Metadata in SQLite for fast timestamp queries. Content hashes for
integrity verification.

---

## Chapter 7: Encryption at Rest (2026-04-04)

**Problem:** All memories stored as plaintext markdown. If the
machine is compromised, every memory is immediately readable —
session transcripts, project details, credentials references, etc.

**What we studied:** Memvid's built-in encryption and the Python
cryptography library (Fernet — AES-128-CBC + HMAC-SHA256).

**What we built:**
- Optional Fernet encryption for version snapshots
- `ENGRAM_ENCRYPTION_KEY` env var or key file activation
- `engram-keygen` CLI generates key with mode 600
- Encrypted snapshots stored as `.enc` (binary, unreadable)
- Transparent decrypt on read via `get_version()`
- `encrypt_file` / `decrypt_file` for SQLite databases at rest

**Design decision:** Encryption is opt-in via feature flag. Without
a key, Engram works exactly as before. The `cryptography` package
was accepted despite being a third-party dep because it's the most
audited crypto library in Python (50K+ stars, used by pip itself).

---

## Chapter 8: Biological Memory Patterns (Planned, 2026-04-04)

**Problem:** All memories decay at the same rate regardless of type.
A quick conversation and a hard-won insight both fade equally. There's
no mechanism for the agent to generate NEW knowledge from existing
memories — consolidation only compresses, never creates.

**What we studied:** CLUDE.io's five-type memory architecture with
per-type decay rates and automated reflection cycles.
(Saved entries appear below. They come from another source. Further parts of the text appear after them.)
(* ===== verification/Facilitator.v ===== *)
(** * Facilitator proposals (src/src/facilitator.rs)

    A draft received from the memory engine is checked against the events it cites and
    turned into a proposal of the gateway's own facilitator. *)

From S2P Require Import Prelude Json Text Crates Types.
Local Open Scope string_scope.
Local Open Scope list_scope.

Record NewDecisionProposal := {
  np_title : string;
  np_summary : string;
  np_source_event_ids : list Uuid;
  np_actor_id : Uuid;
  np_actor_role : string;
  np_actor_display_name : string;
}.

Record MemoryEngineDraftProposal := {
  md_room_id : Uuid;
  md_title : string;
  md_summary : string;
  md_source_event_ids : list Uuid;
}.

Inductive MemoryProposalValidationError :=
| EmptyRoom
| EmptyTitle
| EmptySummary
| MissingSourceEvent (id : Uuid)
| SourceEventFromAnotherRoom
| DuplicateSourceEvent (id : Uuid).

(** The loop over the cited events, with the set of identifiers seen. *)
Fixpoint check_sources (room : Uuid) (events : gmap Uuid RoomEvent) (seen : gset Uuid)
    (ids : list Uuid) : result MemoryProposalValidationError () :=
  match ids with
  | [] => Ok ()
  | id :: ids' =>
      _ ← reject_if (bool_decide (id ∈ seen)) (DuplicateSourceEvent id);
      event ← ok_or (MissingSourceEvent id) (events !! id);
      _ ← reject_if (negb (bool_decide (ev_room_id event = room))) SourceEventFromAnotherRoom;
      check_sources room events ({[id]} ∪ seen) ids'
  end.

Definition validate_memory_engine_proposal (candidate : MemoryEngineDraftProposal)
    (source_events : list RoomEvent) : result MemoryProposalValidationError NewDecisionProposal :=
  _ ← reject_if (is_nil (md_room_id candidate)) EmptyRoom;
  _ ← reject_if (is_empty (trim (md_title candidate))) EmptyTitle;
  _ ← reject_if (is_empty (trim (md_summary candidate))) EmptySummary;
  _ ← reject_if (bool_decide (md_source_event_ids candidate = [])) (MissingSourceEvent nil_uuid);
  _ ← check_sources (md_room_id candidate)
        (collect_map ((λ e, (ev_event_id e, e)) <$> source_events)) ∅
        (md_source_event_ids candidate);
  Ok {| np_title := md_title candidate; np_summary := md_summary candidate;
        np_source_event_ids := md_source_event_ids candidate;
        np_actor_id := FACILITATOR_ACTOR_ID; np_actor_role := "agent";
        np_actor_display_name := FACILITATOR_DISPLAY_NAME |}.

(** ** Properties *)

Lemma check_sources_Ok room events seen ids :
  check_sources room events seen ids = Ok () ↔
  NoDup ids ∧ ∀ id, id ∈ ids → id ∉ seen ∧ ∃ e, events !! id = Some e ∧ ev_room_id e = room.
Proof.
  revert seen. induction ids as [|id ids IH]; intros seen; cbn [check_sources].
  - split; [|done]. intros _. split; [constructor|set_solver].
  - rewrite rbind_Ok, NoDup_cons. split.
    + intros ([] & Hs%reject_if_Ok%bool_decide_eq_false & Hr).
      apply rbind_Ok in Hr as (e & He%ok_or_Ok & Hr).
      apply rbind_Ok in Hr as ([] & Hroom%reject_if_Ok & Hr).
      apply negb_false_iff, bool_decide_eq_true in Hroom.
      apply IH in Hr as [Hnd Hall]. split; [set_solver|].
      intros id' [->|Hin]%elem_of_cons; [eauto|]. destruct (Hall id' Hin). set_solver.
    + intros [[Hnin Hnd] Hall]. destruct (Hall id) as (Hs & e & He & Hroom); [set_solver|].
      exists (). rewrite reject_if_Ok, bool_decide_false by done. split; [done|].
      rewrite He. simpl. rewrite bool_decide_true by done. simpl. apply IH. split; [done|].
      intros id' Hin. destruct (Hall id') as (? & ?); [set_solver|]. set_solver.
Qed.

Lemma source_events_lookup (es : list RoomEvent) id e :
  NoDup (ev_event_id <$> es) →
  collect_map ((λ e, (ev_event_id e, e)) <$> es) !! id = Some e ↔ e ∈ es ∧ ev_event_id e = id.
Proof.
  intros Hnd. rewrite collect_map_lookup by (by rewrite <-list_fmap_compose).
  rewrite list_elem_of_fmap. naive_solver.
Qed.

(** A draft of the memory engine becomes a facilitator proposal exactly when it names a
    room, its title and summary are not blank, and it cites at least one event, no event twice
    and only events of its own room; the proposal then carries the draft's text and sources
    unchanged under the gateway's facilitator identity. *)
Theorem memory_proposal_accepted_iff c es p :
  NoDup (ev_event_id <$> es) →
  validate_memory_engine_proposal c es = Ok p ↔
  (is_nil (md_room_id c) = false ∧ trim (md_title c) ≠ "" ∧ trim (md_summary c) ≠ "" ∧
   md_source_event_ids c ≠ [] ∧ NoDup (md_source_event_ids c) ∧
   ∀ id, id ∈ md_source_event_ids c →
     ∃ e, e ∈ es ∧ ev_event_id e = id ∧ ev_room_id e = md_room_id c) ∧
  p = {| np_title := md_title c; np_summary := md_summary c;
         np_source_event_ids := md_source_event_ids c; np_actor_id := FACILITATOR_ACTOR_ID;
         np_actor_role := "agent"; np_actor_display_name := FACILITATOR_DISPLAY_NAME |}.
Proof.
  intros Hnd. unfold validate_memory_engine_proposal.
  split.
  - intros Hv. repeat (apply rbind_Ok in Hv as ([] & Hg & Hv); rename Hg into Hg';
      first [apply reject_if_Ok in Hg' | apply check_sources_Ok in Hg']; revert Hg').
    intros [Hnds Hall] Hsrc%bool_decide_eq_false Hsum%is_empty_false Ht%is_empty_false Hroom.
    split; [|by simplify_eq]. split_and!; try done. intros id Hid.
    destruct (Hall id Hid) as (_ & e & He & ?). apply source_events_lookup in He as []; eauto.
  - intros ((Hroom & Ht & Hsum & Hsrc & Hnds & Hall) & ->).
    rewrite Hroom, (proj2 (is_empty_false _) Ht), (proj2 (is_empty_false _) Hsum),
      bool_decide_false by done. simpl.
    rewrite (proj2 (check_sources_Ok _ _ _ _)); [done|]. split; [done|]. intros id Hid.
    destruct (Hall id Hid) as (e & ? & ? & ?). split; [set_solver|].
    exists e. by rewrite source_events_lookup.
Qed.

Module FacilitatorExamples.

Definition cited : RoomEvent :=
  {| ev_event_id := from_u128 8; ev_room_id := from_u128 1; ev_sequence := 1%Z;
     ev_request_id := from_u128 2; ev_event_type := "message.created";
     ev_actor_id := from_u128 5; ev_actor_role := "human"; ev_actor_display_name := None;
     ev_payload := Null; ev_occurred_at := 0%Z |}.
Definition draft : MemoryEngineDraftProposal :=
  {| md_room_id := from_u128 1; md_title := "Ship it"; md_summary := "On Friday";
     md_source_event_ids := [from_u128 8] |}.

Lemma memory_proposal_accepted_iff_witness :
  validate_memory_engine_proposal draft [cited] =
  Ok {| np_title := "Ship it"; np_summary := "On Friday";
        np_source_event_ids := [from_u128 8]; np_actor_id := FACILITATOR_ACTOR_ID;
        np_actor_role := "agent"; np_actor_display_name := FACILITATOR_DISPLAY_NAME |}.
Proof.
  apply (memory_proposal_accepted_iff draft [cited]).
  - apply NoDup_singleton.
  - split; [|reflexivity]. split_and!; try done.
    + apply NoDup_singleton.
    + intros id ->%list_elem_of_singleton. exists cited. split; [by constructor|done].
Defined.
End FacilitatorExamples.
The key
insights: (1) different memory types should persist for different
durations, (2) consolidation should generate knowledge, not just
compress it.

**What we plan to build:**
- Typed memory decay: episodic (10d half-life), semantic (60d),
  procedural (45d), project (90d), self_model (365d)
- Reflection phase in Dream Cycle — LLM generates patterns,
  insights, and questions from recent memories
- Self-model auto-generation — persistent description of the
  agent's understanding of itself and the user
- Conflict resolution — detect contradictory memories, resolve
  by keeping the stronger/more recent one

**Status:** Plan written, 8 atomic tasks defined, not yet built.

---

## Chapter 9: Research Monitoring (Forge, 2026-04-04)
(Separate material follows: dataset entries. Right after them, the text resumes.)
(* ===== verification/World.v ===== *)
(** * The gateway's world

    The state every handler works on: the committed database and the uncommitted one of the
    open transaction, the advisory locks it holds, the in-memory parts of
    [GatewayStateInner] (src/src/rooms.rs), and a tick that advances with every call to the
    outside. The tick indexes an [Oracle] of random identifiers, clocks and outages, so a
    theorem for every oracle covers every sequence of failures. *)

From S2P Require Import Prelude Json Text Crates Types ConversationProtocol ConversationTables MemoryEngine.
Local Open Scope string_scope.
Local Open Scope list_scope.
Local Open Scope Z_scope.

(** ** Tables (migrations/) *)

Record DecisionRow := {
  dc_room_id : Uuid;
  dc_status : string;
  dc_title : string;
  dc_summary : string;
  dc_derived_from_decision_id : option Uuid;
  dc_source_event_ids : list Uuid;
  dc_created_at : DateTime;
  dc_updated_at : DateTime;
}.

Record RequestRow := { rq_request_fingerprint : Value; rq_event_ids : list Uuid }.

(** [agent_tasks]: the skill and the state are text columns. *)
Record TaskRow := {
  tr_room_id : Uuid;
  tr_request_id : Uuid;
  tr_requester_id : Uuid;
  tr_agent_id : Uuid;
  tr_skill_id : string;
  tr_input : string;
  tr_context_revision : Z;
  tr_state : string;
  tr_lease_owner : option Uuid;
  tr_lease_expires_at : option DateTime;
  tr_created_at : DateTime;
  tr_updated_at : DateTime;
}.

(** [room_events] is append-only (a trigger refuses UPDATE and DELETE), so the list in
    insertion order is all there is to it; the other tables are keyed by their primary key. *)
Record Db := {
  room_events : list RoomEvent;
  decisions : gmap Uuid DecisionRow;
  room_requests : gmap (Uuid * Uuid) RequestRow;
  agent_tasks : gmap Uuid TaskRow;
  agent_task_updates : gmap (Uuid * Uuid) (list Uuid);
  conversation_tables : ConversationTables;
}.

Definition empty_db : Db :=
  {| room_events := []; decisions := ∅; room_requests := ∅; agent_tasks := ∅;
     agent_task_updates := ∅; conversation_tables := empty_tables |}.

Definition with_events (f : list RoomEvent → list RoomEvent) (d : Db) : Db :=
  {| room_events := f (room_events d); decisions := decisions d;
     room_requests := room_requests d; agent_tasks := agent_tasks d;
     agent_task_updates := agent_task_updates d; conversation_tables := conversation_tables d |}.
Definition with_decisions (f : gmap Uuid DecisionRow → gmap Uuid DecisionRow) (d : Db) : Db :=
  {| room_events := room_events d; decisions := f (decisions d);
     room_requests := room_requests d; agent_tasks := agent_tasks d;
     agent_task_updates := agent_task_updates d; conversation_tables := conversation_tables d |}.
Definition with_requests (f : gmap (Uuid * Uuid) RequestRow → gmap (Uuid * Uuid) RequestRow)
    (d : Db) : Db :=
  {| room_events := room_events d; decisions := decisions d;
     room_requests := f (room_requests d); agent_tasks := agent_tasks d;
     agent_task_updates := agent_task_updates d; conversation_tables := conversation_tables d |}.
Definition with_tasks (f : gmap Uuid TaskRow → gmap Uuid TaskRow) (d : Db) : Db :=
  {| room_events := room_events d; decisions := decisions d;
     room_requests := room_requests d; agent_tasks := f (agent_tasks d);
     agent_task_updates := agent_task_updates d; conversation_tables := conversation_tables d |}.
Definition with_task_updates (f : gmap (Uuid * Uuid) (list Uuid) → gmap (Uuid * Uuid) (list Uuid))
    (d : Db) : Db :=
  {| room_events := room_events d; decisions := decisions d;
     room_requests := room_requests d; agent_tasks := agent_tasks d;
     agent_task_updates := f (agent_task_updates d); conversation_tables := conversation_tables d |}.
Definition with_conversations (f : ConversationTables → ConversationTables) (d : Db) : Db :=
  {| room_events := room_events d; decisions := decisions d;
     room_requests := room_requests d; agent_tasks := agent_tasks d;
     agent_task_updates := agent_task_updates d;
     conversation_tables := f (conversation_tables d) |}.

(** ** Errors of the database *)

Inductive SqlxError :=
| RowNotFound
| UniqueViolation
| ForeignKeyViolation
| CheckViolation
| NumericOutOfRange
| Unavailable.

Inductive StoreError :=
| InvalidEvent
| InvalidAgentTask
| ConflictingDuplicate
| Database (e : SqlxError).

(** ** The in-memory state *)

(** [ConversationIntegration]: the store's policy, whether a catalogue is configured, the
    cursors handed out for it (revision and provider cursor), and the cursors of the catalogue
    bridge itself (digest of the document and offset). *)
Record ConversationIntegration := {
  ci_policy : ConversationPolicy;
  ci_catalog : bool;
  ci_cursors : gmap string (string * string);
  ci_bridge_cursors : gmap string (string * Z);
}.

(** [ConversationIntegration::disabled]. *)
Definition disabled_integration : ConversationIntegration :=
  {| ci_policy := default_policy; ci_catalog := false; ci_cursors := ∅; ci_bridge_cursors := ∅ |}.

(** [rooms]: for each room with a channel, everything sent on it, oldest first; a subscriber
    is a position in that log. [presence] and the memory-engine client are as in the source;
    [integration] is the conversation integration. *)
Record Gateway := {
  channels : gmap Uuid (list RoomBroadcast);
  presence : gmap Uuid (gmap Uuid ParticipantPresence);
  integration : ConversationIntegration;
  memory_engine : option MemoryEngineClient;
}.

Definition conversations_enabled (g : Gateway) : bool := cp_enabled (ci_policy (integration g)).

(** Advisory locks: [pg_advisory_xact_lock(hashtextextended(id, seed))] with seed 0 for
    rooms and 1 for an agent's queue; the queue of conversation turns has a lock of its own. *)
Inductive Lock := RoomLock (room : Uuid) | AgentQueueLock (agent : Uuid) | ConversationClaimLock.
Global Instance Lock_eq_dec : EqDecision Lock.
Proof. solve_decision. Defined.

Record World := {
  committed : Db;
  working : Db;
  locks : list Lock;
  tx_now : DateTime;
  gateway : Gateway;
  tick : nat;
}.

Definition with_working (d : Db) (w : World) : World :=
  {| committed := committed w; working := d; locks := locks w; tx_now := tx_now w;
     gateway := gateway w; tick := tick w |}.
Definition with_committed (d : Db) (w : World) : World :=
  {| committed := d; working := working w; locks := locks w; tx_now := tx_now w;
     gateway := gateway w; tick := tick w |}.
Definition with_gateway (g : Gateway) (w : World) : World :=
  {| committed := committed w; working := working w; locks := locks w; tx_now := tx_now w;
     gateway := g; tick := tick w |}.
Definition next_tick (w : World) : World :=
  {| committed := committed w; working := working w; locks := locks w; tx_now := tx_now w;
     gateway := gateway w; tick := S (tick w) |}.

(** ** The outside *)

(** How a call to the database goes: it is answered; it fails and has no effect; or its
    effect happens and only the answer is lost. *)
Inductive Outage := Up | Down | Lost.

Class Oracle := {
  fresh_uuid : nat → Uuid;
  utc_now : nat → DateTime;
  db_now : nat → DateTime;
  outage : nat → Outage;
}.

Section primitives.
Context `{Oracle}.

Definition new_v4 {E} : M World E Uuid := λ w, (Ok (fresh_uuid (tick w)), next_tick w).
Definition now {E} : M World E DateTime := λ w, (Ok (utc_now (tick w)), next_tick w).

(** [pool.begin()]: the transaction starts from what is committed; [NOW()] is its start. *)
Definition begin_tx : M World SqlxError () := λ w,
  match outage (tick w) with
  | Up => (Ok (), {| committed := committed w; working := committed w; locks := [];
                     tx_now := db_now (tick w); gateway := gateway w; tick := S (tick w) |})
  | _ => (Err Unavailable, next_tick w)
  end.

(** A statement of the open transaction. *)
Definition tx_query {A} (q : DateTime → Db → result SqlxError (A * Db)) : M World SqlxError A := λ w,
  match outage (tick w) with
  | Up => match q (tx_now w) (working w) with
          | Ok (a, d) => (Ok a, next_tick (with_working d w))
          | Err e => (Err e, next_tick w)
          end
  | _ => (Err Unavailable, next_tick w)
  end.

(** A statement on the pool, its own transaction. *)
Definition pool_query {A} (q : DateTime → Db → result SqlxError (A * Db)) :
    M World SqlxError A := λ w,
  match outage (tick w), q (db_now (tick w)) (committed w) with
  | Up, Ok (a, d) => (Ok a, next_tick (with_committed d w))
  | Lost, Ok (_, d) => (Err Unavailable, next_tick (with_committed d w))
  | Up, Err e => (Err e, next_tick w)
  | _, _ => (Err Unavailable, next_tick w)
  end.

(** [transaction.commit()] and [transaction.rollback()]; the locks end with the transaction. *)
Definition commit_tx : M World SqlxError () := λ w,
  let released d := {| committed := d; working := working w; locks := []; tx_now := tx_now w;
                       gateway := gateway w; tick := S (tick w) |} in
  match outage (tick w) with
  | Up => (Ok (), released (working w))
  | Down => (Err Unavailable, released (committed w))
  | Lost => (Err Unavailable, released (working w))
  end.

Definition rollback_tx : M World SqlxError () := λ w,
  (match outage (tick w) with Up => Ok () | _ => Err Unavailable end,
   {| committed := committed w; working := committed w; locks := []; tx_now := tx_now w;
      gateway := gateway w; tick := S (tick w) |}).

Definition advisory_lock (l : Lock) : M World SqlxError () := λ w,
  match outage (tick w) with
  | Up => (Ok (), {| committed := committed w; working := working w; locks := l :: locks w;
                     tx_now := tx_now w; gateway := gateway w; tick := S (tick w) |})
  | _ => (Err Unavailable, next_tick w)
  end.

(** A SELECT leaves the database as it is. *)
Definition select {A} (f : DateTime → Db → A) (now : DateTime) (d : Db) :
    result SqlxError (A * Db) := Ok (f now d, d).
End primitives.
**Problem:** The AI landscape moves fast. Papers like Google's
TurboQuant (3-bit KV cache, 6x memory reduction) can be directly
applicable to our system but we'd miss them without active monitoring.

**What we built (separate project at ~/forge):**
- Sentinel agent: scans arXiv, HuggingFace, RSS feeds, X/Twitter
  every 4 hours for new research across 15 topics
- Scout Agent: deep research using Scout MCP (citation verification,
  novelty checking, structured reports)
- Architect: Claude API planning with atomic task decomposition
- Builder: Ollama local execution for code changes
- Auditor: security + quality review before merge
- Chronicler: 12-hour digest summaries
- Morning briefing dashboard at localhost:8080
- File-based queue (JSON, no database, debuggable with `ls`)
- Supply chain security gate (approved_deps.yaml)
- Cron scheduling: Sentinel 4h, Chronicler 12h, Runner 30min

**Design decision:** Forge is a separate project, not inside Engram.
Engram = memory, Scout = research tools, Forge = the pipeline that
orchestrates both. They communicate via MCP and file I/O, not
shared code. If any one breaks, the others still work.

---

## Architecture Timeline

```
March 2026 (v0.1.0):
  ripgrep + SQLite FTS5 + YAML frontmatter
  = Session search tool

April 3, 2026 (v0.2.0):
  + Security hardening
  + Self-editing memory (6 MCP tools)
  + Semantic search (sqlite-vec + FastEmbed)
  + Knowledge graph (custom SQLite, no Graphiti)
  = Active memory system with three search modes

April 4, 2026 (v0.3.0):
  + Time-travel (version snapshots)
  + Encryption at rest (Fernet)
  + Forge research pipeline (6 agents)
  = Complete memory system with history, security,
    and autonomous research monitoring

Planned (v0.4.0):
  + Typed memory decay
  + Reflection cycle (knowledge generation)
  + Self-model
  + Conflict resolution
  = Biologically-inspired memory system
```

---

## Guiding Principles (Established Through This Evolution)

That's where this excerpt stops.